The ‘rentvesting’ strategy is a great way for the younger generation to get their foot on the property ladder. They get all the tax benefits of owning an investment property while generating a rental income to cover their mortgage.

Some deductible expenses of owning an investment property include property management fees, rates, interest, repairs and maintenance and property depreciation. Surprisingly, property depreciation is a key benefit that is quite often missed by all types of investors. Claiming property depreciation can dramatically improve an investor’s cash flow and reduce their taxable income.

Case study scenario

‘Rentvestor’ Kelly decided to purchase a 10-year-old house last year for $595,000. The property is rented for $620 per week with a total income of $32,240 per annum. Expenses for the property, including interest, rates and management fees, came to a total of $44,300.

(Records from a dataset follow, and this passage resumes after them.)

Record exchange_supply : Type := mk_exchange_supply {
  binance_reserves : Z;
  total_exchange_supply : Z;
  note : string
}.

(** [fetch_exchange_supply()]: a dict display of constants. *)
Definition fetch_exchange_supply : exchange_supply :=
  {| binance_reserves := 3600000000;
     total_exchange_supply := 8500000000;
     note := "Manual update required for accurate exchange data" |}.

(** Truth value of the dict [fetch_exchange_supply] returns: a dict with
    entries is true. *)
Definition exchange_supply_truthy (_ : exchange_supply) : bool := true.

Definition default_filename : string := "xrp_consolidated_dashboard.json".

Definition key_metrics_path : list string :=
  ["trigger_dashboard"; "exchange_supply_depletion"; "key_metrics"].

(** Lines 69 to 80: the branch taken when [price_data] is true, which a
    dict with four entries always is.  In line 75 the right-hand side, and so
    the clock, is evaluated before the subscript on the left. *)
Definition merge_price (price_data : snapshot) (dashboard : json) : prog json :=
  d <- lift (assign_at ["current_market_metrics"] "price_usd"
               (price price_data) dashboard) ;;
  d <- lift (assign_at ["current_market_metrics"] "price_change_24h_pct"
               (price_change_24h price_data) d) ;;
  d <- lift (assign_at ["current_market_metrics"] "market_cap_usd"
               (market_cap price_data) d) ;;
  d <- lift (assign_at ["current_market_metrics"] "volume_24h_usd"
               (volume_24h price_data) d) ;;
  now <- datetime_now ;;
  d <- lift (assign_at ["metadata"] "last_updated" (JStr (isoformat now)) d) ;;
  lift (py_format_f (price price_data)) ;;;
  print (MsgPrice (price price_data)) ;;;
  lift (py_format_f (price_change_24h price_data)) ;;;
  print (MsgChange (price_change_24h price_data)) ;;;
  lift (py_truediv_1e9 (market_cap price_data)) ;;;
  print (MsgMarketCap (market_cap price_data)) ;;;
  lift (py_truediv_1e9 (volume_24h price_data)) ;;;
  print (MsgVolume (volume_24h price_data)) ;;;
  ret d.

(** Lines 86 to 90. *)
Definition merge_supply (dashboard : json) : prog json :=
  let exchange_data := fetch_exchange_supply in
  if exchange_supply_truthy exchange_data then
    d <- lift (assign_at key_metrics_path "binance_reserves_xrp"
                 (JStr (py_str_int (binance_reserves exchange_data)))
                 dashboard) ;;
    d <- lift (assign_at key_metrics_path "total_exchange_supply_xrp"
                 (JStr (py_str_int (total_exchange_supply exchange_data)))
                 d) ;;
    lift (py_truediv_1e9 (JInt (total_exchange_supply exchange_data))) ;;;
    print (MsgExchangeSupply (total_exchange_supply exchange_data)) ;;;
    ret d
  else ret dashboard.

(** Lines 63 to 100: what [update_dashboard_json] does once the document
    is loaded. *)
Definition update_loaded (filename : string) (dashboard : json) : prog bool :=
  print MsgFetching ;;;
  price_data <- fetch_xrp_price_data ;;
  dashboard <- match price_data with
               | Some pd => merge_price pd dashboard
               | None => print MsgKeeping ;;; ret dashboard
               end ;;
  print MsgSupply ;;;
  dashboard <- merge_supply dashboard ;;
  json_dump_file filename dashboard ;;;
  print MsgUpdated ;;;
  print (MsgFile filename) ;;;
  print MsgRule ;;;
  ret true.

(** [update_dashboard_json(filename)]; [None] for the argument left out.
    The [return False] of the handler leaves the function, which the sum
    type renders: [inl b] is a value returned from inside the [try]
    statement, [inr d] the document with which the function goes on. *)
Definition update_dashboard_json (filename : option string) : prog bool :=
  let filename := default default_filename filename in
  print MsgRule ;;;
  now <- datetime_now ;;
  print (MsgHeader now) ;;;
  print MsgRule ;;;
  loaded <- try_except
              (d <- json_load_file filename ;; ret (inr d))
              is_FileNotFoundError
              (fun _ => print (MsgNotFound filename) ;;; ret (inl false)) ;;
  match loaded with
  | inl b => ret b
  | inr dashboard => update_loaded filename dashboard
  end.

After calling a specialist quantity surveyor, Kelly found that she would be able to claim $13,800 in depreciation deductions in the first full financial year alone.

The following scenario shows Kelly’s cash flow with and without depreciation a depreciation claim.

buying house vs renting

click to enlarge

By including depreciation, Kelly’s annual outlay for the property was reduced to $2,492 per annum, or $48 per week, a difference of $98 per week or $5,096 per year.

Regardless of the type of investor you are, it is important to crunch the numbers prior to making a purchase to gain a better perspective on the affordability of the property and your future cash flow position. Once a property is purchased, a specialist quantity surveyor can prepare a property depreciation schedule to ensure depreciation deductions are accurate and maximised.